Happy Cinco de Mayo – Beckett Pricing Insider
Today marks the anniversary of the Mexican Army’s victory in 1862 over France in the Battle of Puebla. The Mexican Army was much smaller than France and they were not nearly as well-equipped so their victory gave the Mexican forces a big moral boost. The state of Puebla celebrates the holiday with parades and reenactments of the battle but the holiday isn’t widely celebrated throughout the rest of Mexico.
In reality, Cinco de Mayo is more of an American holiday than anything else. Sometime in the mid-20th century, Mexican immigrants in the US began to celebrate Cinco de Mayo as a way to celebrate their heritage and culture.
Mexico’s proximity to the United States means there are a number of players who have Mexican heritage, some of which you may not have known.
Here are a handful of those players:
Key Recent Card Sale – 2016 Panini National Treasures Made In Autographs #MIFV Fernando Valenzuela /10 – $70
Born in Navojoa in Sonora, Mexico, Valenzuela exploded into the big leagues with his dominant performance throughout his rookie year.
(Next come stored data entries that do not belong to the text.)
(** X24: the [psi] of [get_doublet_info] is the stream function of its
    velocity: away from the doublet, [∂psi/∂y = u] and
    [∂psi/∂x = −v]. *)
Theorem doublet_stream_function_derivatives (κ xd yd x y : R) :
  (x, y) ≠ (xd, yd) →
  let '(u, v, _) := at_point get_doublet_info κ xd yd x y in
  derivable_pt_lim (λ t, (at_point get_doublet_info κ xd yd x t).2) y u ∧
  derivable_pt_lim (λ t, (at_point get_doublet_info κ xd yd t y).2) x (- v).
Proof.
  intros Hne. pose proof (r2_pos x y xd yd Hne) as Hr2. pose proof PI_RGT_0.
  cbn. split.
  - apply (derivable_pt_lim_ext
             ((λ t, (- κ / (2 * PI) * (t - yd))%R)
              / (λ t, ((x - xd) * (x - xd) + (t - yd) * (t - yd))%R))%F);
      [reflexivity|].
    eapply derivable_pt_lim_eq;
      [|apply derivable_pt_lim_div;
         [apply linear_derivative|apply r2_derivative_y|lra]].
    unfold Rsqr. field. lra.
  - apply (derivable_pt_lim_ext
             (fct_cte (- κ / (2 * PI) * (y - yd))%R
              / (λ t, ((t - xd) * (t - xd) + (y - yd) * (y - yd))%R))%F);
      [reflexivity|].
    eapply derivable_pt_lim_eq;
      [|apply derivable_pt_lim_div;
         [apply derivable_pt_lim_const|apply r2_derivative_x|lra]].
    unfold Rsqr, fct_cte. field. lra.
Qed.

(** In the half-plane to the right of the source, [atan2] is the
    arctangent of the quotient. *)
Lemma Ratan2_right (b a : R) : 0 < a → Ratan2 b a = atan (b / a).
Proof. intros Ha. unfold Ratan2. by destruct (Rlt_dec 0 a). Qed.

(** X25: the [psi] of [get_ss_info] is the stream function of its
    velocity in the half-plane to the right of the source ([x > xs],
    away from the branch cut of [atan2]): [∂psi/∂y = u] and
    [∂psi/∂x = −v]. *)
Theorem source_stream_function_derivatives (Λ xs ys x y : R) :
  xs < x →
  let '(u, v, _) := at_point get_ss_info Λ xs ys x y in
  derivable_pt_lim (λ t, (at_point get_ss_info Λ xs ys x t).2) y u ∧
  derivable_pt_lim (λ t, (at_point get_ss_info Λ xs ys t y).2) x (- v).
Proof.
  intros Hx. pose proof PI_RGT_0.
  assert (0 < (x - xs) * (x - xs) + (y - ys) * (y - ys)) as Hr2.
  { apply r2_pos. intros [= ? ?]. lra. }
  cbn. split.
  - apply (derivable_pt_lim_ext
             (mult_real_fct (Λ / (2 * PI))
                (comp atan (λ t, / (x - xs) * (t - ys))))).
    { intros t. unfold mult_real_fct, comp. rewrite Ratan2_right by lra.
      do 2 f_equal. field. lra. }
    eapply derivable_pt_lim_eq;
      [|apply derivable_pt_lim_scal; eapply derivable_pt_lim_comp;
         [apply linear_derivative|apply derivable_pt_lim_atan]].
    field. split; [|lra].
    replace ((x - xs) ^ 2 + (y - ys) ^ 2)
      with ((x - xs) * (x - xs) + (y - ys) * (y - ys)) by ring.
    lra.
  - apply (derivable_pt_lim_locally_ext
             (mult_real_fct (Λ / (2 * PI))
                (comp atan (fct_cte (y - ys)%R / (λ t, (1 * (t - xs))%R))%F))
             _ x xs (x + 1)); [lra| |].
    { intros t Ht. unfold mult_real_fct, comp, div_fct, fct_cte.
      rewrite Ratan2_right by lra. do 2 f_equal. field. lra. }
    eapply derivable_pt_lim_eq;
      [|apply derivable_pt_lim_scal; eapply derivable_pt_lim_comp;
         [apply derivable_pt_lim_div;
            [apply derivable_pt_lim_const|apply linear_derivative|lra]
         |apply derivable_pt_lim_atan]].
    unfold div_fct, fct_cte, Rsqr. field. split; [|lra].
    replace ((x - xs) ^ 2 + (y - ys) ^ 2)
      with ((x - xs) * (x - xs) + (y - ys) * (y - ys)) by ring.
    lra.
Qed.
End derivatives.

(** ** The row of vortices at a vortex *)

Section row_float.
Local Open Scope float_scope.

(** A finite number times [+0] is a zero. *)
Lemma mul_zero_finite f : float_finite f = true → f * 0 = 0 ∨ f * 0 = -0.
Proof.
  unfold float_finite. intros Hf.
  pose proof (mul_spec f 0) as Hm.
  change (Prim2SF 0) with (S754_zero false) in Hm. unfold SF64mul in Hm.
  destruct (Prim2SF f) as [s|s| |s m e]; simpl in Hm; try done.
  - eapply SF_zero_inv, Hm.
  - eapply SF_zero_inv, Hm.
Qed.

(** A product by NaN is NaN. *)
Lemma mul_nan_r f : f * nan = nan.
Proof.
  apply Prim2SF_inj. rewrite mul_spec.
  change (Prim2SF nan) with S754_nan. unfold SF64mul.
  by destruct (Prim2SF f).
Qed.

Lemma zero_div_zero z : z = 0 ∨ z = -0 → z / 0 = nan.
Proof. by intros [-> | ->]. Qed.

Variable M : Libm.
Hypothesis sinh_zero : ∀ z, z = 0 ∨ z = -0 → libm_sinh M z = z.
Hypothesis sin_zero : ∀ z, z = 0 ∨ z = -0 → libm_sin M z = z.
Hypothesis cosh_zero : ∀ z, z = 0 ∨ z = -0 → libm_cosh M z = 1.
Hypothesis cos_zero : ∀ z, z = 0 ∨ z = -0 → libm_cos M z = 1.
Variables (r c : nat) (X Y : ndarray float).
Hypotheses (wfX : wf X) (wfY : wf Y).
Hypotheses (shX : shape X = (r, c)) (shY : shape Y = (r, c)).

(** X26: on binary64 numbers, at a grid point [(0, 0)], where the row has
    a vortex, [get_velocity_infinite_vortices] raises nothing and returns
    NaN for [u] and for [v], provided [2π/a] is finite and the C library
    has [sinh(±0) = ±0], [sin(±0) = ±0], [cosh(±0) = 1] and
    [cos(±0) = 1]. *)
Theorem infinite_vortices_at_vortex (Γ x0 x1 : float) (rest : list float)
    (i j : nat) :
  item X i j = Some 0 → item Y i j = Some 0 →
  float_finite (float_of_Z 2 * float_pi / (x1 - x0)) = true →
  let H := float_scalar M in
  ∃ U V : ndarray float,
    get_velocity_infinite_vortices (Sc Γ) (Arr X) (Arr Y) (x0 :: x1 :: rest)
    = Some (Arr U, Arr V) ∧
    item U i j = Some nan ∧ item V i j = Some nan.
Proof using sinh_zero sin_zero cosh_zero cos_zero wfX wfY shX shY.
  intros Hx Hy Hfin H. unfold H. clear H.
  destruct (@infinite_vortices_on_grid _ (float_scalar M) r c X Y
              wfX wfY shX shY Γ x0 x1 rest) as (U & V & Heq & _ & Hc).
  exists U, V. split; [exact Heq|].
  destruct (Hc i j 0 0 Hx Hy) as [HU HV]. to_float.
  pose proof (mul_zero_finite _ Hfin) as Hz.
  rewrite (sinh_zero _ Hz) in HU. rewrite (sin_zero _ Hz) in HV.
  rewrite (cosh_zero _ Hz), (cos_zero _ Hz) in HU, HV.
  change (1 - 1) with 0 in HU, HV.
  rewrite (zero_div_zero _ Hz), mul_nan_r in HU, HV. done.
Qed.
End row_float.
He came pretty much from out of nowhere and sparked the craze known as “Fernandomania.”
He was the first player to win both the Rookie of the Year and the Cy Young Award and helped the Dodgers win the 1981 World Series.
Thanks to his great start and his flamboyant style on the mound, Fernando was an instant sensation and would draw large crowds from the Hispanic community. While there are no native Mexicans in the Hall of Fame, there are many people who believe El Toro should have a plaque.
Key Recent Card Sale – 2015 Topps Dynasty Cut Signatures #CSTWL Ted Williams Auto 1/1 – $810
Not a lot of people know that one of the greatest hitters in MLB history was Latino. When Williams was growing up, it was a time in American history when tension among races was high. Williams’ mom, May Venzor, was a Mexican-American born in El Paso, Texas. Both of her parents, Williams’ grandparents, were Mexican.
Ted, who was born and raised in San Diego, understood the complications with race relations at the time. When he joined MLB in 1939, he was actually advised by his bosses not to disclose his Mexican heritage. This was still eight years before Jackie Robinson broke baseball’s color barrier.
Key Recent Card Sale – 2013 Topps Tribute WBC Autographs #AG2 Adrian Gonzalez Auto – $8
Born in San Diego in 1982 to Mexican parent, Adrian moved with his parents to Tijuana as a young child. Adrian grew up in Mexico before moving back into the San Diego area. He was the first overall pick in the 2000 MLB Draft. An all-around player, Gonzalez won four Gold Gloves at first base and two Silver Slugger Awards. He has been a member of Team Mexican in all four World Baseball Classic Tournaments.